Work instruction → When the line containing "exists o, j, r." appears in the entries below, begin printing there and stop after the line containing "destruct (old_path p)"; print each of those lines exactly and no other line.
──────────
Lemma old_path p : p ∈ old_paths old → ∃ o j r, old = Some o ∧ p ∈ all_paths (manifest (inv o)) ∧ (j < n)%nat
  ∧ p = vname j +:+ "/" +:+ si_contdir new +:+ "/" +:+ r.
Proof.
  unfold old_paths, old_field. destruct old as [o|] eqn:Ho; [|by intros ?%elem_of_nil]. intros Hp.
  destruct (old_conforming o Ho) as (Hc & He & Hn & _). destruct (cf_paths _ _ _ _ _ Hc p Hp) as (j & r & Hj & ->).
  exists o, j, r. rewrite Hn, (contdir_same o new He). done.
Qed.

Lemma new_path p : is_Some (new_files new !! p) → p ∈ paths ∧ ∃ r, p = vname n +:+ "/" +:+ si_contdir new +:+ "/" +:+ r.
Proof.
  intros [d Hd]. apply versionContent_Some in Hd as (Hin & r & Hr). fold (version_dir new) in Hr. rewrite version_dir_nth in Hr.
  split; [apply all_paths_elem; eauto|]. destruct (gr_new _ _ _ (gu_grown g) p d Hin) as [(o & d0 & Ho & Hc & _)|?]; [|done].
  destruct (old_path p) as (o' & j & r' & _ & _ & Hj & Hp); [unfold old_paths; rewrite Ho; apply all_paths_elem; eauto|].
  exfalso. rewrite Hp in Hr. apply new_split in Hr as [-> _]; lia.
Qed.

Lemma paths_split p : p ∈ paths ↔ p ∈ old_paths old ∨ is_Some (new_files new !! p).
Proof.
  split.
  - intros [d Hd]%all_paths_elem. destruct (gr_new _ _ _ (gu_grown g) p d Hd) as [(o & d0 & Ho & Hc & _)|[r Hr]].
    + left. unfold old_paths. rewrite Ho. apply all_paths_elem. eauto.
    + right. exists d. eapply versionContent_in; [apply new_paths_ok|done|].
      change (VNum_String (new_head new)) with (version_dir new). rewrite version_dir_nth. done.
  - intros [Hp|Hp%new_path]; [|apply Hp]. destruct (old_path p Hp) as (o & j & r & Ho & Hin & _ & _).
    apply all_paths_elem in Hin as [d Hd]. apply all_paths_elem. exists (ToLower d).
    by apply (ex_manifest _ _ (gr_old _ _ _ (gu_grown g) o Ho)).
Qed.

(** The files in the directories of earlier versions stay. *)
Lemma earlier_file j r : (j < n)%nat → plain_path r → m' !! Join [dir; vname j +:+ "/" +:+ r] = m !! Join [dir; vname j +:+ "/" +:+ r].
Proof.
  intros Hj Hr. destruct (new_nth j ltac:(lia)) as (_ & Hs & Hv). apply effect_out; [apply (gu_ok g)| |].
  - apply plain_path_app; [by apply valid_name_plain|done].
  - apply (other_version dir); [apply (gu_ok g)|done|]. rewrite version_dir_nth. intros He%new_nth_inj; lia.
Qed.

Lemma old_file p : p ∈ old_paths old → m' !! Join [dir; p] = m !! Join [dir; p].
Proof.
  intros Hp. destruct (old_path p Hp) as (o & j & r & Ho & Hin & Hj & ->). apply earlier_file; [done|].
  destruct (old_conforming o Ho) as (Hc & _). assert (vname j +:+ "/" +:+ si_contdir new +:+ "/" +:+ r ∈ object_names invs o) as Hn.
  { unfold object_names. rewrite !elem_of_app. by right; right. }
  apply (ls_valid _ _ _ (cf_names _ _ _ _ _ Hc)) in Hn. apply valid_name_slash in Hn as [_ Hn]. by apply valid_name_plain.
Qed.

(** ** The names of the files *)

Lemma root_names_valid t : t ∈ root_names new → no_slash t ∧ valid_name t.
Proof.
  pose proof (uo_new_spec _ _ _ (gu_ok g)) as Hs. apply getOCFL_cases in Hs. pose proof (iok_alg _ _ gu_inv) as Ha.
  change (si_spec new = Spec1_0 ∨ si_spec new = Spec1_1) in Hs. change (si_alg new = SHA512 ∨ si_alg new = SHA256) in Ha.
  unfold root_names. rewrite !elem_of_cons, elem_of_nil. intros [->|[->|[->|[]]]].
  - by destruct Hs as [-> | ->]; (split; [|split]; vm_compute).
  - by split; [|split]; vm_compute.
  - by destruct Ha as [-> | ->]; (split; [|split]; vm_compute).
Qed.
──────────
Output for this task →
  exists o, j, r. rewrite Hn, (contdir_same o new He). done.
Qed.

Lemma new_path p : is_Some (new_files new !! p) → p ∈ paths ∧ ∃ r, p = vname n +:+ "/" +:+ si_contdir new +:+ "/" +:+ r.
Proof.
  intros [d Hd]. apply versionContent_Some in Hd as (Hin & r & Hr). fold (version_dir new) in Hr. rewrite version_dir_nth in Hr.
  split; [apply all_paths_elem; eauto|]. destruct (gr_new _ _ _ (gu_grown g) p d Hin) as [(o & d0 & Ho & Hc & _)|?]; [|done].
  destruct (old_path p) as (o' & j & r' & _ & _ & Hj & Hp); [unfold old_paths; rewrite Ho; apply all_paths_elem; eauto|].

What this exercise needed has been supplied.